Much existing VoIP equipment is dedicated to VoIP, which allows placing such equipment on a separate network. This is typically accomplished with a separate VLAN. Depending on the vendor of the equipment, this can be automated using CDP (Cisco Discovery Protocol), LLDP (Link Layer Discovery Protocol), or 802.1x, all of which will place equipment into a separate “voice VLAN” to assist with this separation. This provides a reasonable level of protection, especially within an enterprise where employees lack much incentive to interfere with the telephone system.

Preventative Measures

However, the use of VLANs is not an ideal solution because it does not work well with softphones that are not dedicated to VoIP, because placing those softphones onto the “voice VLAN” destroys the security and management advantage of the separate network.

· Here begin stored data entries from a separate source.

Lemma drain_loop_ok to_reserves l cs m :
  (forall x, x ∈ l -> reward_ok (snd x)) -> map_ok m ->
  accounted m + Zsum (fun x => reward_value (snd x)) l < 2 ^ 64 ->
  exists cs' m', run_foldl (RewardMap.drain_one to_reserves) (cs, m) l = Ret (cs', m') /\ map_ok m' /\ accounted m' = accounted m + Zsum (fun x => reward_value (snd x)) l /\ RewardMap.applied_effective m' = RewardMap.applied_effective m /\ RewardMap.pending m' = RewardMap.pending m.
Proof.
  revert cs m. induction l as [|[c r] l IH]; intros cs m Hd Hm Hb.
  { exists cs, m. cbn. rewrite Z.add_0_r. done. }
  rewrite Zsum_cons in *. cbn [snd] in *. pose proof (reward_value_nonneg r (Hd (c, r) ltac:(left))).
  assert (0 ≤ Zsum (fun x => reward_value (snd x)) l)
    by (apply Zsum_nonneg; intros; apply reward_value_nonneg, Hd; by right).
  destruct Hm as [Hp He Ht Hr Hm]. pose proof (pending_value_nonneg _ Hp).
  unfold accounted in Hb, Hm |- *. cbn [run_foldl RewardMap.drain_one].
  rewrite total_value_exact by (apply (Hd (c, r) ltac:(left)) || lia). cbn [mbind run_bind].
  destruct to_reserves; rewrite uadd_exact by (unfold is_u; lia); cbn [mbind run_bind];
    (edestruct IH as (cs'' & m'' & Hrun & Hm'' & Ha & He' & Hp');
      [intros; apply Hd; by right| | |exists cs'', m''; split; [exact Hrun|]]).
  1,4: split; unfold accounted; cbn; done || lia.
  1,3: unfold accounted; cbn; lia.
  all: split; [done|]; unfold accounted in Ha; cbn in Ha, He', Hp' |- *; split; [lia|done].
Qed.

(** Draining returns every reward that cannot be spent. *)
Lemma drain_unspendable_ok m to_reserves :
  map_ok m ->
  exists cs m', RewardMap.drain_unspendable m to_reserves = Ret (cs, m') /\ map_ok m' /\ accounted m' = accounted m /\
    RewardMap.applied_effective m' = RewardMap.applied_effective m /\
    RewardMap.pending m' = filter (fun x => Reward.is_spendable (snd x) = true) (RewardMap.pending m).
Proof.
  intros [Hp He Ht Hr Hb]. unfold RewardMap.drain_unspendable.
  set (kept := filter (fun x => Reward.is_spendable (snd x) = true) (RewardMap.pending m)).
  set (dropped := filter (fun x => Reward.is_spendable (snd x) = false) (RewardMap.pending m)).
  pose proof (pending_value_split (RewardMap.pending m) Reward.is_spendable) as Hs.
  fold kept dropped in Hs. cbn zeta.
  assert (Hk : pending_ok kept) by exact (pending_ok_filter _ (fun r => Reward.is_spendable r = true) Hp).
  assert (Hd : pending_ok dropped) by exact (pending_ok_filter _ (fun r => Reward.is_spendable r = false) Hp).
  pose proof (pending_value_nonneg kept Hk). pose proof (pending_value_nonneg dropped Hd).
  unfold accounted in Hb |- *.
  destruct (drain_loop_ok to_reserves (map_to_list dropped) [] (m <| RewardMap.pending := kept |>))
    as (cs & m' & Hrun & Hm' & Ha & He' & Hp').
  - intros [c r] Hx. apply elem_of_map_to_list in Hx. exact (Hd c r Hx).
  - split; unfold accounted; cbn; done || lia.
  - fold (pending_value dropped). unfold accounted; cbn; lia.
  - exists cs, m'. fold (pending_value dropped) in Ha. unfold accounted in Ha. cbn in Ha, He', Hp'.
    split; [done|]. split; [done|]. split; [lia|done].
Qed.

Lemma assigned_value_add w d :
  assigned_value (WorkDeltas.add_for_entity w d) = assigned_value w + assigned_by d.
Proof.
  unfold assigned_value, WorkDeltas.add_for_entity. rewrite <- insert_delete_eq.
  rewrite map_to_list_insert by apply lookup_delete_eq. rewrite Zsum_cons. cbn [snd].
  destruct (w !! key d) as [ds|] eqn:Hw; cbn [default from_option app id].
  - rewrite <- (map_to_list_delete w (key d) ds Hw), Zsum_cons, Zsum_app. cbn [snd]. rewrite Zsum_one. lia.
  - rewrite delete_id by done. rewrite Zsum_one. lia.
Qed.

Lemma add_delta_assigned b d :
  assigned_value (deltas (add_delta b d)) = assigned_value (deltas b) + assigned_by d.
Proof. exact (assigned_value_add (deltas b) d). Qed.

Lemma add_deltas_assigned b ds :
  assigned_value (deltas (add_deltas b ds)) = assigned_value (deltas b) + Zsum assigned_by ds /\
  rewards (add_deltas b ds) = rewards b.
Proof.
  unfold add_deltas. revert b. induction ds as [|d ds IH]; intros b; cbn [foldl]; [split; cbn; lia || done|].
  destruct (IH (add_delta b d)) as [-> ->]. rewrite add_delta_assigned, Zsum_cons. split; lia || done.
Qed.

Lemma rewards_flush_ok v b b' :
  map_ok (rewards b) -> rewards_flush v b = Ret b' ->
  accounted (rewards b') = accounted (rewards b) /\
  RewardMap.applied_effective (rewards b') = RewardMap.applied_effective (rewards b) /\
  RewardMap.pending (rewards b') =
    filter (fun x => Reward.is_spendable (snd x) = true) (RewardMap.pending (rewards b)) /\
  assigned_value (deltas b') = assigned_value (deltas b) + Zsum assigned_by v.
Proof.
  intros Hm Hr. unfold rewards_flush in Hr. apply bind_Ret in Hr as (mark & _ & Hr).
  apply bind_Ret in Hr as (? & _ & Hr).
  destruct (drain_unspendable_ok (rewards b) (default 0 mark <? 7) Hm) as (cs & m' & Hd & _ & Ha & He & Hp).
  rewrite Hd in Hr. cbn [mbind run_bind] in Hr. apply bind_Ret in Hr as (? & _ & Hr). apply Ret_inj in Hr as <-.
  match goal with |- context [add_deltas ?b' v] => destruct (add_deltas_assigned b' v) as [-> ->] end. cbn. done.
Qed.

(** What the loop over the accounts keeps. *)
Record shard_inv (b : BoundaryWork.t) (a : ShardAcc) : Prop := {
  si_map : map_ok (rewards (acc_boundary a));
  si_accounted : accounted (rewards (acc_boundary a)) = accounted (rewards b);
  si_deltas : deltas (acc_boundary a) = deltas b;
  si_assigned : Zsum assigned_by (acc_rewards a) - RewardMap.applied_effective (rewards (acc_boundary a)) =
                - RewardMap.applied_effective (rewards b);
  si_drops : Zsum assigned_by (acc_drops a) = 0;
  si_migration : Zsum assigned_by (acc_migration a) = 0;
}.

Lemma drops_assign_nothing v b id account :
  Zsum assigned_by (drops_visit_account v b id account) = Zsum assigned_by v.
Proof.
  unfold drops_visit_account.
  repeat case_match; rewrite ?Zsum_app, ?Zsum_one; cbn [assigned_by]; lia.
Qed.
(* ===== verification/Enactment.v ===== *)
(** * Enacting what was ratified

    The ratification engine enacts the accepted actions on a copy of the
    governance state while it runs; the boundary enacts them again, by the
    deltas it queues on the epoch and on the governance state.  Both end in
    the same parameters, committee and roots. *)

From Stdlib Require Import Sorted.
From S2P Require Import Prelude Lists Types ChainPoint EpochValue EntityDelta Eras PParams Forks Ratio Pots.
From S2P Require Import Accounts Pools DReps Datums Assets Pending Epochs Proposals Hacks Gov Ratify RatifyRule StateStore Shards.
From S2P Require Import Blocks PallasExtras RewardMap Wal Roll CardanoModel Codec Ewrap EwrapDemo.
Open Scope Z_scope.

Import BoundaryWork.

(** The parameters the next epoch would start with. *)
Definition scheduled_pparams (e : EpochState.t) : option PParamsSet.t :=
  match EpochValue.next (EpochState.pparams e) with
  | Some p => Some p
  | None => EpochValue.f_live (EpochState.pparams e)
  end.

(** The stored proposal [q] is the one the engine ruled on as [p]. *)
Record recorded (p : RatifyProposal.t) (q : ProposalState.t) : Prop := {
  rec_action : ProposalState.action q = RatifyProposal.action p;
  rec_purpose : ProposalState.purpose q = action_purpose (RatifyProposal.action p);
  rec_id : ProposalState.gov_action_id q = RatifyProposal.id p;
}.

(** The governance and epoch states agree with a state of the run. *)
Record agrees (r : RunState.t) (g : GovState.t) (e : EpochState.t) : Prop := {
  ag_committee : GovState.committee g = RunState.committee r;
  ag_roots : GovState.prev_gov_action_ids g = RunState.roots r;
  ag_pparams : scheduled_pparams e = Some (RunState.pparams r);
}.

Section enactment.
Context {V S W : Type} `{!EntityCbor V, !StateStore V S W, BuildCfg, Pallas, Addresses}.
Implicit Types (b : BoundaryWork.t).

Lemma apply_all_app ds1 ds2 e :
  apply_all (ds1 ++ ds2) e = (e' ← apply_all ds1 e; apply_all ds2 e').
Proof. apply run_foldl_app. Qed.

(** Withdrawals are queued on accounts only. *)
Lemma queue_withdrawals nk (ws : list (StakeCredential * Z)) (targets : gset StakeCredential) :
  fst nk ≠ NS AccountState.t ->
  queue nk (omap (fun x => if bool_decide (fst x ∈ targets)
                           then Some (CardanoDelta.DTreasuryWithdrawal (TreasuryWithdrawal.new (fst x) (snd x)))
                           else None) ws) = [].
Proof.
  intros Hn. unfold queue. induction ws as [|w ws IH]; cbn [omap list_omap]; [done|].
  case_bool_decide; [|done]. rewrite filter_cons_False; [done|].
  intros <-. by apply Hn.
Qed.

(** The two states after a delta of either. *)
Definition both_after (ds : list CardanoDelta.t) (g : GovState.t) (e : EpochState.t) (P : GovState.t -> EpochState.t -> Prop) : Prop :=
  exists g' e',
    apply_all (queue GovState.ns_key ds) (Some (into g)) = Ret (Some (into g')) /\
    apply_all (queue EpochState.ns_key ds) (Some (into e)) = Ret (Some (into e')) /\ P g' e'.

Lemma both_after_nil g e (P : GovState.t -> EpochState.t -> Prop) : P g e -> both_after [] g e P.
Proof. intros HP. by exists g, e. Qed.

Lemma both_after_app ds1 ds2 g e P :
  both_after ds1 g e (fun g' e' => both_after ds2 g' e' P) -> both_after (ds1 ++ ds2) g e P.
Proof.
  intros (g1 & e1 & Hg & He & g2 & e2 & Hg2 & He2 & HP). exists g2, e2.
  rewrite !queue_app, !apply_all_app, Hg, He. done.
Qed.

Lemma both_after_gov d g e g' P :
  CardanoDelta.key d = GovState.ns_key -> (exists d', CardanoDelta.apply d (Some (into g)) = Ret (d', Some (into g'))) ->
  P g' e -> both_after [d] g e P.
Proof.
  intros Hk [d' Ha] HP. exists g', e. rewrite !queue_one, Hk, decide_True, decide_False by (done || apply gov_key_epoch).
  unfold apply_all. cbn [run_foldl]. by rewrite Ha.
Qed.

Lemma both_after_epoch d g e e' P :
  CardanoDelta.key d = EpochState.ns_key -> (exists d', CardanoDelta.apply d (Some (into e)) = Ret (d', Some (into e'))) ->
  P g e' -> both_after [d] g e P.
Proof.
  intros Hk [d' Ha] HP. exists g, e'. rewrite !queue_one, Hk, decide_False, decide_True by (done || apply not_eq_sym, gov_key_epoch).
  unfold apply_all. cbn [run_foldl]. by rewrite Ha.
Qed.

(** A parameter update merges into the scheduled parameters. *)
Lemma both_after_pparams u g e p P :
  scheduled_pparams e = Some p ->
  (forall e', scheduled_pparams e' = Some (PParamsSet.merge p u) -> P g e') ->
  both_after [CardanoDelta.DPParamsUpdate (PParamsUpdate.new u)] g e P.
Proof.
  intros Hp HP. unfold scheduled_pparams in Hp.
  eapply (both_after_epoch _ _ _ (e <| EpochState.pparams := (EpochState.pparams e) <| EpochValue.f_next :=
    Some (PParamsSet.merge p u) |> |>)); [done| |by apply HP].
  destruct e as [? ? ? [? [x|] l ? ? ?] ? ? ? ? ? ? ? ?]; cbn in Hp; simplify_eq; by eexists.
Qed.

(** The deltas of one proposal take the states where the engine took its own. *)
Lemma enact_one r g e p q targets :
  agrees r g e -> recorded p q ->
  both_after (enactment_deltas q targets) g e (agrees (enacted_state r p)).
Proof.
  intros [Hc Hr Hp] [Ha Hu Hi]. unfold enactment_deltas. apply both_after_app.
  assert (Hroot : forall g' e', GovState.committee g' = RunState.committee (enacted_state r p) ->
    scheduled_pparams e' = Some (RunState.pparams (enacted_state r p)) ->
    GovState.prev_gov_action_ids g' = RunState.roots r ->
    both_after match ProposalState.purpose q with
      | Some purpose =>
          [CardanoDelta.DGovRootsUpdate (GovRootsUpdate.new purpose
             {| transaction_id := ProposalState.tx q; action_index := ProposalState.idx q |})]
      | None => []
      end g' e' (agrees (enacted_state r p))).
  { intros g' e' Hc' Hp' Hr'. rewrite Hu. destruct (action_purpose (RatifyProposal.action p)) as [u|] eqn:Hpu.
    - eapply both_after_gov; [done|by eexists|]. split; cbn; [done| |done]. rewrite Hr', Hpu. do 2 f_equal. by rewrite <- Hi.
    - apply both_after_nil. split; [done| |done]. cbn. by rewrite Hpu. }
  rewrite Ha. unfold enacted_state in *. destruct (RatifyProposal.action p); cbn in Hroot |- *;
    solve [ apply both_after_nil; by apply Hroot
          | eapply both_after_gov; [done|by eexists|]; apply Hroot; cbn; rewrite ?Hc; done
          | eapply both_after_pparams; [done|]; intros; by apply Hroot
          | exists g, e; rewrite !queue_withdrawals by done; split; [done|]; split; [done|]; by apply Hroot ].
Qed.

(** A run of proposals. *)
Lemma enact_many r g e ps qs targets :
  agrees r g e -> Forall2 recorded ps qs ->
  both_after (qs ≫= fun q => enactment_deltas q targets) g e (agrees (foldl enacted_state r ps)).
Proof.
  intros Ha Hps. revert r g e Ha. induction Hps as [|p q ps qs Hpq _ IH]; intros r g e Ha.
  { by apply both_after_nil. }
  cbn [mbind list_bind foldl]. apply both_after_app.
  destruct (enact_one r g e p q targets Ha Hpq) as (g' & e' & Hg & He & Ha').
  exists g', e'. split; [done|]. split; [done|]. by apply IH.
Qed.

Lemma rule_final input r ps vs r' : ratifies input r ps vs r' -> r' = foldl enacted_state r (accepted_of vs).
Proof. induction 1; rewrite ?accepted_of_cons; done. Qed.

(** ** Visiting the enacting proposals *)

Definition same_but_counters (b b' : BoundaryWork.t) : Prop :=
  deliverable_withdrawal_targets b' = deliverable_withdrawal_targets b /\ deltas b' = deltas b.

Lemma enactment_visit_deltas v b q v' b' :
  enactment_visit_proposal v b q = Ret (v', b') ->
  v' = v ++ enactment_deltas q (deliverable_withdrawal_targets b) /\ same_but_counters b b'.
Proof.
  intros Hv. unfold enactment_visit_proposal in Hv. apply bind_Ret in Hv as (b1 & Hb & Hv). apply Ret_inj in Hv.
  injection Hv as <- <-.
  assert (Hs : same_but_counters b b1); [|by rewrite (proj1 Hs)].
  destruct (ProposalState.action q) as [| |ws| | | | |]; try (by apply Ret_inj in Hb as <-).
  revert b Hb. induction ws as [|[c a] ws IH]; intros b Hb; cbn [run_foldl] in Hb; [by apply Ret_inj in Hb as <-|].
  case_bool_decide; apply bind_Ret in Hb as (b2 & Hb2 & Hb); apply bind_Ret in Hb2 as (x & _ & Hb2);
    apply Ret_inj in Hb2 as <-; apply IH in Hb; exact Hb.
Qed.

Lemma visit_enacting_deltas enacting order qs b en refunds b' en' refunds' :
  Forall2 (fun id q => exists account, enacting !! id = Some (q, account)) order qs ->
  run_foldl (visit_enacting_one enacting) (b, en, refunds) order = Ret (b', en', refunds') ->
  en' = en ++ (qs ≫= fun q => enactment_deltas q (deliverable_withdrawal_targets b)) /\ same_but_counters b b'.
Proof.
  intros Hq. revert b en refunds. induction Hq as [|id q order qs [account Hid] _ IH]; intros b en refunds Hv.
  { cbn in Hv. apply Ret_inj in Hv. injection Hv as <- <- <-. cbn. by rewrite app_nil_r. }
  cbn [run_foldl visit_enacting_one] in Hv. rewrite Hid in Hv.
  apply bind_Ret in Hv as (x & Hx & Hv). apply bind_Ret in Hx as ([v1 b1] & Hx & E). apply Ret_inj in E as <-.
  apply enactment_visit_deltas in Hx as [-> [Ht Hd]]. apply IH in Hv as [-> [Ht' Hd']].
  cbn [snd fst mbind list_bind] in *. rewrite Ht, <- app_assoc. split; [done|]. split; congruence.
Qed.

(** ** The keys of the ruling *)

Lemma index_by_id_lookup ps p :
  NoDup (RatifyProposal.id <$> ps) -> p ∈ ps -> index_by_id ps !! RatifyProposal.id p = Some p.
Proof.
  unfold index_by_id. induction ps as [|q ps IH] using rev_ind; [set_solver|].
  rewrite fmap_app, NoDup_app, foldl_snoc. intros (Hd & Hn & _) [Hp| ->%list_elem_of_singleton]%elem_of_app.
  - rewrite lookup_insert_ne; [by apply IH|]. intros E. apply (Hn (RatifyProposal.id p)); [by apply list_elem_of_fmap_2|].
    rewrite <- E. left.
  - apply lookup_insert_eq.
Qed.

Lemma enacted_keys input outcome pruned ps :
  NoDup (RatifyProposal.id <$> RatifyInput.proposals input) ->
  (forall p, p ∈ ps -> p ∈ RatifyInput.proposals input) -> RatifyOutcome.enacted outcome = RatifyProposal.id <$> ps ->
  Ratification.enactment_order (ruling_of input outcome pruned) = RatifyProposal.key <$> ps.
Proof.
  intros Hd Hp He. cbn. rewrite He. clear He. induction ps as [|p ps IH]; [done|].
  cbn. rewrite lookup_fmap, index_by_id_lookup by (done || apply Hp; left). cbn. f_equal. apply IH. set_solver.
Qed.

(** C14: the boundary enacts what the engine enacted: applying the deltas the
    enacting proposals queue, in the order of the ruling, takes the committee,
    the roots and the scheduled parameters exactly where the ratification run
    took its own. *)
Theorem enactment_agrees_with_engine input outcome pruned b refunds b' enactment refunds' g e :
  input_ok input -> NoDup (RatifyProposal.id <$> RatifyInput.proposals input) -> ratify input = Ret outcome ->
  (forall p, p ∈ RatifyInput.proposals input -> RatifyProposal.id p ∈ RatifyOutcome.enacted outcome ->
     exists q account, enacting_proposals b !! RatifyProposal.key p = Some (q, account) /\ recorded p q) ->
  agrees (initial_run input) g e ->
  deltas b !! GovState.ns_key = None -> deltas b !! EpochState.ns_key = None ->
  visit_enacting b (Ratification.enactment_order (ruling_of input outcome pruned)) [] refunds =
    Ret (b', enactment, refunds') ->
  exists ps vs r' g' e',
    ps ≡ₚ RatifyInput.proposals input /\ ratifies input (initial_run input) ps vs r' /\
    RatifyOutcome.enacted outcome = RatifyProposal.id <$> accepted_of vs /\
    apply_all (default [] (deltas (add_deltas b' enactment) !! GovState.ns_key)) (Some (into g)) =
      Ret (Some (into g')) /\
    apply_all (default [] (deltas (add_deltas b' enactment) !! EpochState.ns_key)) (Some (into e)) =
      Ret (Some (into e')) /\
    agrees r' g' e'.
Proof.
  intros Hin Hd Hrat Hq Ha Hg He Hv.
  destruct (ratify_follows_rule input Hin) as (ps & vs & r' & vds & Hp & Hs & Hr & E & _).
  rewrite E in Hrat. apply Ret_inj in Hrat as <-. cbn [RatifyOutcome.enacted] in Hq.
  assert (Hacc : forall p, p ∈ accepted_of vs -> p ∈ RatifyInput.proposals input).
  { intros p Hpin. rewrite <- Hp. by eapply rule_accepted_of. }
  rewrite (enacted_keys input _ pruned (accepted_of vs)) in Hv by done.
  assert (exists qs, Forall2 recorded (accepted_of vs) qs /\
    Forall2 (fun id q => exists account, enacting_proposals b !! id = Some (q, account))
      (RatifyProposal.key <$> accepted_of vs) qs) as (qs & Hrec & Hkeys).
  { assert (Hq' : Forall (fun p => exists q, recorded p q /\
      exists account, enacting_proposals b !! RatifyProposal.key p = Some (q, account)) (accepted_of vs)).
    { apply Forall_forall. intros p Hpin. destruct (Hq p) as (q & account & ? & ?); [auto|by apply list_elem_of_fmap_2|].
      eauto. }
    clear -Hq'. induction Hq' as [|p l (q & Hr & Ha) _ (qs & Hrs & Has)]; [exists []|exists (q :: qs)]; cbn; auto. }
  unfold visit_enacting in Hv. eapply visit_enacting_deltas in Hv as [-> [_ Hdel]]; [|done].
  exists ps, vs, r'. rewrite !add_deltas_queue, Hdel, Hg, He. cbn [default from_option app].
  destruct (enact_many (initial_run input) g e (accepted_of vs) qs (deliverable_withdrawal_targets b) Ha Hrec)
    as (g' & e' & Hg' & He' & Ha').
  rewrite <- (rule_final _ _ _ _ _ Hr) in Ha'. exists g', e'. by split_and!.
Qed.

End enactment.

(** ** The concrete boundary *)

Lemma lift_triple {E A B C} (m : run (A * B * C)) (x : A * B * C) :
  lift (E := E) m = Ret (Ok x) -> m = Ret (fst (fst x), snd (fst x), snd x).
Proof. destruct m as [[[a b] c]|]; cbn; [|done]. intros Hx. apply Ret_inj in Hx. by injection Hx as <-. Qed.

Module EnactmentDemo.
Import BoundaryDemo.

Definition pruned : gset EntityKey := ∅.
Definition order : list EntityKey :=
  Ratification.enactment_order (ruling_of RatifyDemo.input RatifyDemo.outcome pruned).

(** The boundary with the proposals of the run loaded. *)
Definition enacting : BoundaryWork.t :=
  opened <| enacting_proposals := list_to_map
    ((fun p => (RatifyProposal.key p, (proposal p, None))) <$> RatifyInput.proposals RatifyDemo.input) |>.

Lemma visits_succeed : succeeds_with (lift (visit_enacting enacting order [] [])) = true.
Proof. by vm_compute. Qed.

Definition visited : BoundaryWork.t * list CardanoDelta.t * list CardanoDelta.t := the _ visits_succeed.

Lemma visited_spec : visit_enacting enacting order [] [] = Ret (fst (fst visited), snd (fst visited), snd visited).
Proof. exact (lift_triple _ _ (the_spec _ visits_succeed)). Qed.

Lemma enactment_agrees_with_engine_witness :
  length (snd (fst visited)) = 4%nat /\
  exists ps vs r' g' e', ps ≡ₚ RatifyInput.proposals RatifyDemo.input /\
    ratifies RatifyDemo.input (initial_run RatifyDemo.input) ps vs r' /\
    apply_all (default [] (deltas (add_deltas (fst (fst visited)) (snd (fst visited))) !! GovState.ns_key))
      (Some (into gov)) = Ret (Some (into g')) /\
    apply_all (default [] (deltas (add_deltas (fst (fst visited)) (snd (fst visited))) !! EpochState.ns_key))
      (Some (into epoch)) = Ret (Some (into e')) /\ agrees r' g' e'.
Proof.
  split; [by vm_compute|].
  destruct (enactment_agrees_with_engine RatifyDemo.input RatifyDemo.outcome pruned enacting []
    (fst (fst visited)) (snd (fst visited)) (snd visited) gov epoch) as (ps & vs & r' & g' & e' & ? & ? & _ & ? & ? & ?).
  - exact RatifyDemo.input_is_ok.
  - refine (bool_decide_unpack _ _). by vm_compute.
  - by vm_compute.
  - intros p Hp _. exists (proposal p), None.
    split; [|split; [done|done|unfold proposal, ProposalState.gov_action_id; cbn; by destruct (RatifyProposal.id p)]].
    unfold RatifyInput.proposals, RatifyDemo.input in Hp.
    repeat (apply elem_of_cons in Hp as [->|Hp]; [by vm_compute|]). by apply not_elem_of_nil in Hp.
  - by split.
  - by vm_compute.
  - by vm_compute.
  - exact visited_spec.
  - exists ps, vs, r', g', e'. by split_and!.
Defined.

End EnactmentDemo.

A separate VLAN can also create a false sense of security that only benign voice devices are connected to the VLAN. However, even though 802.1x provides the best security, it is still possible for an attacker to gain access to the voice VLAN (with a suitable hub between the phone and the switch). Mechanisms that provide less security, such as CDP or LLDP, can be circumvented by software on an infected computer. Some vendors’ Ethernet switches can be configured to require clients to request inline Ethernet power before allowing clients to join certain VLANs (such as the voice VLAN), which provides protection from such infected computers. But, as mentioned previously, such protection of the voice VLAN prevents deployment of softphones, which is a significant reason that most companies are interested in deploying VoIP.

Eavesdropping

To counter the threat of eavesdropping, the media can be encrypted. The method to encrypt RTP traffic is Secure RTP (RFC3711), which does not encrypt the IP, UDP, or RTP headers but does encrypt the RTP payload (the “voice” itself). SRTP’s advantage of leaving the RTP headers unencrypted is that header compression protocols (e.g., cRTP,12 ROHC,13) and protocol analyzers (e.g., looking for RTP packet loss and (S)RTCP reports) can still function with SRTP-encrypted media.

The drawback of SRTP is that approximately 13 incompatible mechanisms exist to establish the SRTP keys. These mechanisms are at various stages of deployment, industry acceptance, and standardization. Thus, at this point in time it is unlikely that two SRTP-capable systems from different vendors will have a compatible SRTP keying mechanism. A brief overview of some of the more popular keying mechanisms is provided here.

One of the popular SRTP keying mechanisms, Security Descriptions, requires a secure SIP signaling channel (SIP over TLS) and discloses the SRTP key to each SIP proxy along the call setup path. This means that a passive attacker, able to observe the unencrypted SIP signaling and the encrypted SRTP, would be able to eavesdrop on a call. S/MIME is SIP’s end-to-end security mechanism, which Security Descriptions could use to its benefit, but S/MIME has not been well deployed and, due to specific features of SIP (primarily forking and retargeting), it is unlikely that S/MIME will see deployment in the foreseeable future.

Multimedia Internet Keying (MIKEY) has approximately eight incompatible modes defined; these allow establishing SRTP keys.14 Almost all these MIKEY modes are more secure than Security Descriptions because they do not carry the SRTP key directly in the SIP message but rather encrypt it with the remote party’s private key or perform a Diffie-Hellman exchange. Thus, for most of the MIKEY modes, the attacker would need to actively participate in the MIKEY exchange and obtain the encrypted SRTP to listen to the media.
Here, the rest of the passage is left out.